1. First, create a CTE containing an ordered count of values using `ROW_NUMBER()`
2. Write a query using the CTE to pick the value with the highest row number
In this exercise, you will write the CTE needed to calculate the mode of OrderPrice.

* Create a CTE `ModePrice` that returns two columns (`OrderPrice` and `UnitPriceFrequency`).
* Write a query that returns all rows in this CTE.

In [25]:
pd.read_sql_query('''
WITH ModePrice AS
(
	SELECT OrderPrice, 
	ROW_NUMBER() 
	OVER(PARTITION BY OrderPrice ORDER BY OrderPrice) AS UnitPriceFrequency
	FROM Orders 
)

-- Select everything from the CTE
SELECT * FROM ModePrice''', engine)

Unnamed: 0,OrderPrice,UnitPriceFrequency
0,3.5,1
1,3.5,2
2,3.7,1
3,3.7,2
4,4.1,1
...,...,...
194,285.0,2
195,285.0,3
196,345.0,1
197,345.0,2


### Calculating mode (II)
In the last exercise, you created a CTE which assigned row numbers to each unique value in `OrderPrice`. All you need to do now is to find the `OrderPrice` with the highest row number.
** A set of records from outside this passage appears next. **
(* ===== verification/MmuExample.v ===== *)
(** * Computations on the memory mapping ([esp_mm/esp_mmu_map.c])

    A chip that has started, the witnesses of the theorems of [MmuThm], and
    inputs where the code does not do what its documentation says. *)

From S2P Require Import Prelude EspErr MmuHal MmuMap MmuBlocks MmuState MmuOps MmuInit MmuReach MmuThm.

Module MmuExample.

(** ** A chip that has started *)

Definition hw0 : mmu_hw := {| mmu_table := replicate 512 SOC_MMU_INVALID; mmu_log := [] |}.
Definition irom : Z * Z := (0x42020020, 0x42043000).
Definition drom : Z * Z := (0x3C000020, 0x3C018000).

Lemma hw0_phys l : 0 <= l < LINEAR_SIZE -> phys hw0 l = None.
Proof.
  intros Hl. unfold phys, hw0. cbn [mmu_table]. pose proof (page_of_range l Hl).
  rewrite lookup_total_replicate_2 by lia. reflexivity.
Qed.

Lemma hw0_booted : booted irom drom hw0.
Proof.
  split.
  - vm_compute. repeat split; congruence.
  - vm_compute. repeat split; congruence.
  - vm_compute. congruence.
  - reflexivity.
  - intros l [H1 H2]. apply hw0_phys. split; [|done]. etransitivity; [|exact H1]. vm_compute. congruence.
  - reflexivity.
Qed.

Definition region0 : mem_region_t :=
  {| bus_id := 9; start := 0; end_ := 0x2000000; region_size := 0x2000000; free_head := 0x50000;
     max_slot_size := 0x1FB0000; r_caps := 31; r_targets := 3; mem_block_head := [] |}.
Definition s0 : mmu_ctx_t := {| mem_regions := [region0]; heap := ∅; hw := hw0 |}.

Lemma s0_reachable P : reachable P s0.
Proof. apply (reach_init P irom drom hw0 s0 hw0_booted). vm_compute. reflexivity. Qed.

(** An allocator that returns [a], [a + 1], [a + 2]. *)
Definition mem_at (a : positive) (i : nat) : option positive :=
  match i with 0%nat => Some a | 1%nat => Some (a + 1)%positive | 2%nat => Some (a + 2)%positive | _ => None end.

Definition map_at (a : positive) (paddr size target caps flags : Z) (s : option mmu_ctx_t) : option (esp_err_t * option Z * mmu_ctx_t) :=
  s ← s; esp_mmu_map (mem_at a) s paddr size target caps flags true.
Definition state_of (r : option (esp_err_t * option Z * mmu_ctx_t)) : option mmu_ctx_t := snd <$> r.
Definition answer {A} (r : option (esp_err_t * A * mmu_ctx_t)) : option (esp_err_t * A) := fst <$> r.

(** Three pages of flash for data. *)
Definition r1 := map_at 11 0x110000 0x20001 MMU_TARGET_FLASH0 MMU_MEM_CAP_READ 0 (Some s0).

Example r1_is : answer r1 = Some (ESP_OK, Some 0x3C050000).
Proof. vm_compute. reflexivity. Qed.

(** ** Where the code departs from its documentation *)

(** When the allocator has a block for the first dummy and none for the second,
    the first is freed but stays in the list: the next call uses it. *)
Example dangling_dummy :
  let only_one := fun i => if Nat.eqb i 0 then Some 7%positive else None in
  let r := esp_mmu_map only_one s0 0x110000 0x20001 MMU_TARGET_FLASH0 MMU_MEM_CAP_READ 0 true in
  answer r = Some (ESP_ERR_NO_MEM, None) /\ map_at 11 0x110000 0x20001 MMU_TARGET_FLASH0 MMU_MEM_CAP_READ 0 (state_of r) = None.
Proof. vm_compute. split; reflexivity. Qed.

(** The same when the memory is used up at the new block: both dummies. *)
Example dangling_dummies :
  let only_two := fun i => if (i <? 2)%nat then Some (7 + Pos.of_nat i)%positive else None in
  let r := esp_mmu_map only_two s0 0x110000 0x20001 MMU_TARGET_FLASH0 MMU_MEM_CAP_READ 0 true in
  answer r = Some (ESP_ERR_NO_MEM, None) /\ map_at 11 0x110000 0x20001 MMU_TARGET_FLASH0 MMU_MEM_CAP_READ 0 (state_of r) = None.
Proof. vm_compute. split; reflexivity. Qed.

(** A size of zero maps nothing with success; the block goes before the dummy, is
    taken for it from then on; unmapping it finds the dummy, whose address is not
    of external memory, and stops at an assertion. *)
Example size_zero :
  let r := map_at 11 0x110000 0 MMU_TARGET_FLASH0 MMU_MEM_CAP_READ 0 (Some s0) in
  answer r = Some (ESP_OK, Some 0x3C050000)
  /\ (mem_block_head <$> (s ← state_of r; mem_regions s !! 0%nat)) = Some [13%positive; 11%positive; 12%positive]
  /\ (fst <$> (s ← state_of r; esp_mmu_unmap s 0x3C050000)) = None.
Proof. vm_compute. repeat split; reflexivity. Qed.

(** A pointer to internal RAM is not refused: the block whose linear address it
    has in its low bits is unmapped. *)
Example unmap_internal_ram :
  let r := map_at 21 0x1D10000 0x10000 MMU_TARGET_FLASH0 MMU_MEM_CAP_READ 0
             (state_of (map_at 11 0x0 0x1C40000 MMU_TARGET_FLASH0 MMU_MEM_CAP_READ 0 (Some s0))) in
  answer r = Some (ESP_OK, Some 0x3DC90000)
  /\ (fst <$> (s ← state_of r; esp_mmu_unmap s 0x3FC90000)) = Some ESP_OK
  /\ (s ← state_of r; '(_, s) ← esp_mmu_unmap s 0x3FC90000; lookup_vaddr s 0x3DC90000) = Some (ESP_ERR_NOT_FOUND, None).
Proof. vm_compute. repeat split; reflexivity. Qed.

(** Without the flag for shared mappings, a range that is enclosed is answered
    with invalid state, not with invalid argument. *)
Example enclosed_without_flag :
  answer (map_at 21 0x120000 0x10000 MMU_TARGET_FLASH0 MMU_MEM_CAP_READ 0 (state_of r1)) = Some (ESP_ERR_INVALID_STATE, Some 0x3C050000).
Proof. vm_compute. reflexivity. Qed.

(** Reserving when something is mapped returns the address of what is mapped. *)
Example reserve_mapped :
  (s ← state_of r1; answer (esp_mmu_map_reserve_block_with_caps s 0x10000 MMU_MEM_CAP_READ MMU_TARGET_PSRAM0 true)) = Some (ESP_OK, Some 0x3C050000).
Proof. vm_compute. reflexivity. Qed.

(** Physical memory that is mapped, but not at the start of a block, is said not
    to be mapped; of a block of another target the capabilities are returned. *)
Example find_caps_start_only :
  (s ← state_of r1; esp_mmu_paddr_find_caps s 0x120000 true) = Some (ESP_ERR_NOT_FOUND, None)
  /\ (s ← state_of r1; lookup_vaddr s 0x3C060000) = Some (ESP_OK, Some (0x120000, MMU_TARGET_FLASH0)).
Proof. vm_compute. split; reflexivity. Qed.

(** The end of a block of instructions at the end of the linear space is stored
    as the start of the bus: bit 25 of the base is set already. *)
Example end_of_instructions :
  let r := map_at 11 0x0 0x1FB0000 MMU_TARGET_FLASH0 MMU_MEM_CAP_EXEC 0 (Some s0) in
  answer r = Some (ESP_OK, Some 0x42050000)
  /\ (b ← (s ← state_of r; heap s !! 13%positive); Some (laddr_end b, vaddr_end b)) = Some (0x2000000, 0x42000000).
Proof. vm_compute. split; reflexivity. Qed.

(** A physical address that the table cannot hold is not an error: the program is
    stopped by an assertion, after the block has been linked. *)
Example paddr_out_of_range : map_at 11 0x40000000 0x10000 MMU_TARGET_FLASH0 MMU_MEM_CAP_READ 0 (Some s0) = None.
Proof. vm_compute. reflexivity. Qed.

(** ** Witnesses *)

Definition the {A} (d : A) (o : option A) : A := default d o.
Definition s1 : mmu_ctx_t := the s0 (state_of r1).

Definition call1 : mmu_call := C_map (mem_at 11) 0x110000 0x20001 MMU_TARGET_FLASH0 MMU_MEM_CAP_READ 0 true.

Lemma mem_at_fresh a s :
  heap s !! a = None -> heap s !! (a + 1)%positive = None -> heap s !! (a + 2)%positive = None -> fresh (mem_at a) s.
Proof.
  intros H0 H1 H2. unfold fresh, mem_at. split.
  - intros [|[|[|i]]] b; cbn; by intros [= <-].
  - intros [|[|[|i]]] [|[|[|j]]] b; cbn; intros [= Hi] [= Hj]; try done; lia.
Qed.

Lemma mem_at_enough a s : enough (mem_at a) s.
Proof. intros r _ _ [|[|[|i]]] Hi; [by eexists..|lia]. Qed.

Lemma args_ok paddr size target :
  (0 <=? paddr) && (0 <? size) && (paddr + PAGE * pages size <=? PAGE * SOC_MMU_MAX_PADDR_PAGE_NUM)
    && (PAGE * pages size <? PAGE * SOC_MMU_MAX_PADDR_PAGE_NUM) && ((target =? MMU_TARGET_FLASH0) || (target =? MMU_TARGET_PSRAM0)) = true ->
  map_args paddr size target.
Proof.
  rewrite !andb_true_iff, orb_true_iff, !Z.leb_le, !Z.ltb_lt, !Z.eqb_eq. intros ((((H1 & H2) & H3) & H4) & H5). by split.
Qed.

Lemma call1_allowed : allowed s0 call1.
Proof. split_and!; [by apply mem_at_fresh | apply mem_at_enough | by apply args_ok]. Qed.

Lemma call1_done : run_call call1 s0 = Some (ESP_OK, Some 0x3C050000, s1).
Proof. vm_compute. reflexivity. Qed.

Lemma s1_reachable : reachable private s1.
Proof. eapply (reach_call private s0 call1); [apply s0_reachable | reflexivity | apply call1_allowed | apply call1_done]. Qed.

Lemma mapped_addresses_translate_witness :
  lookup_vaddr s0 (0x3C050000 + 0x2FFFF) = Some (ESP_ERR_NOT_FOUND, None)
  /\ lookup_vaddr s1 (0x3C050000 + 0x2FFFF) = Some (ESP_OK, Some (0x110000 + 0x2FFFF, MMU_TARGET_FLASH0)).
Proof.
  assert (H : 0 <= 0x2FFFF < PAGE * pages 0x20001) by (vm_compute; split; congruence).
  exact (proj1 (proj2 (proj2 (mapped_addresses_translate private s0 (mem_at 11) 0x110000 0x20001 MMU_TARGET_FLASH0 MMU_MEM_CAP_READ 0
    0x3C050000 s1 (s0_reachable private) call1_allowed call1_done))) 0x2FFFF H).
Defined.

Lemma unmap_undoes_map_witness :
  exists s'', esp_mmu_unmap s1 0x3C050000 = Some (ESP_OK, s'')
    /\ (forall w, 0 <= w < 2 ^ 32 -> lookup_vaddr s'' w = lookup_vaddr s0 w)
    /\ (forall caps' target', free_size s'' caps' target' = free_size s0 caps' target').
Proof.
  exact (unmap_undoes_map private s0 (mem_at 11) 0x110000 0x20001 MMU_TARGET_FLASH0 MMU_MEM_CAP_READ 0
    0x3C050000 s1 (s0_reachable private) call1_allowed call1_done).
Defined.

(** Two pages, the first of which is mapped already. *)
Definition call2 : mmu_call := C_map (mem_at 21) 0x130000 0x20000 MMU_TARGET_FLASH0 MMU_MEM_CAP_READ 0 true.

Lemma call2_allowed : allowed s1 call2.
Proof. split_and!; [by apply mem_at_fresh; vm_compute | apply mem_at_enough | by apply args_ok]. Qed.


(** The same page on the bus for data and on the one for instructions. *)
Lemma physical_memory_mapped_once_witness :
  lookup_vaddr s1 0x3C060000 = Some (ESP_OK, Some (0x120000, MMU_TARGET_FLASH0))
  /\ lookup_vaddr s1 0x42060000 = Some (ESP_OK, Some (0x120000, MMU_TARGET_FLASH0)) /\ linear 0x3C060000 = linear 0x42060000.
Proof.
  assert (H1 : lookup_vaddr s1 0x3C060000 = Some (ESP_OK, Some (0x120000, MMU_TARGET_FLASH0))) by (vm_compute; reflexivity).
  assert (H2 : lookup_vaddr s1 0x42060000 = Some (ESP_OK, Some (0x120000, MMU_TARGET_FLASH0))) by (vm_compute; reflexivity).
  split; [exact H1|]. split; [exact H2|].
  apply (physical_memory_mapped_once private s1 (the region0 (mem_regions s1 !! 0%nat)) 0x3C060000 0x42060000 0x120000 MMU_TARGET_FLASH0);
    [exact s1_reachable | tauto | | lia | lia | vm_compute; split; congruence | vm_compute; split; congruence | exact H1 | exact H2].
  apply (list_elem_of_lookup_2 _ 0). vm_compute. reflexivity.
Defined.

(** A call is allowed in the state after the first mapping. *)
Lemma tables_change_with_caches_off_witness :
  quiet true [] (mmu_log (hw s1)) = true /\ exists e o s', run_call (C_unmap 0x3C050000) s1 = Some (e, o, s') /\ quiet true [] (mmu_log (hw s')) = true.
Proof.
  destruct (tables_change_with_caches_off private s1 s1_reachable) as [Hq Hc]. split; [exact Hq|]. apply Hc. cbn. lia.
Defined.

Lemma paddr_to_vaddr_inverse_witness :
  exists w s', esp_mmu_paddr_to_vaddr s1 0x12ABCD MMU_TARGET_FLASH0 MMU_VADDR_DATA true = Some (ESP_OK, Some w, s')
    /\ lookup_vaddr s1 w = Some (ESP_OK, Some (0x12ABCD, MMU_TARGET_FLASH0)).
Proof.
  destruct (paddr_to_vaddr_inverse private s1 0x12ABCD MMU_TARGET_FLASH0 MMU_VADDR_DATA s1_reachable) as (e & o & s' & Hcall & Hw).
  { vm_compute. split; congruence. }
  assert (Ha : fst <$> esp_mmu_paddr_to_vaddr s1 0x12ABCD MMU_TARGET_FLASH0 MMU_VADDR_DATA true = Some (ESP_OK, Some 0x3C06ABCD)) by (vm_compute; reflexivity).
  rewrite Hcall in Ha. injection Ha as -> ->. destruct Hw as (w & [= <-] & Hw). exists 0x3C06ABCD, s'. split; [exact Hcall | exact Hw].
Defined.

End MmuExample.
* Use the CTE `ModePrice` to return the value of `OrderPrice` with the highest row number.

In [26]:
pd.read_sql_query('''
WITH ModePrice AS (SELECT OrderPrice,
                   ROW_NUMBER() OVER (PARTITION BY OrderPrice ORDER BY OrderPrice) AS UnitPriceFrequency
                   FROM Orders)

SELECT OrderPrice AS ModeOrderPrice
FROM ModePrice
WHERE UnitPriceFrequency IN (SELECT MAX(UnitPriceFrequency) FROM ModePrice)''', engine)

Unnamed: 0,ModeOrderPrice
0,32.0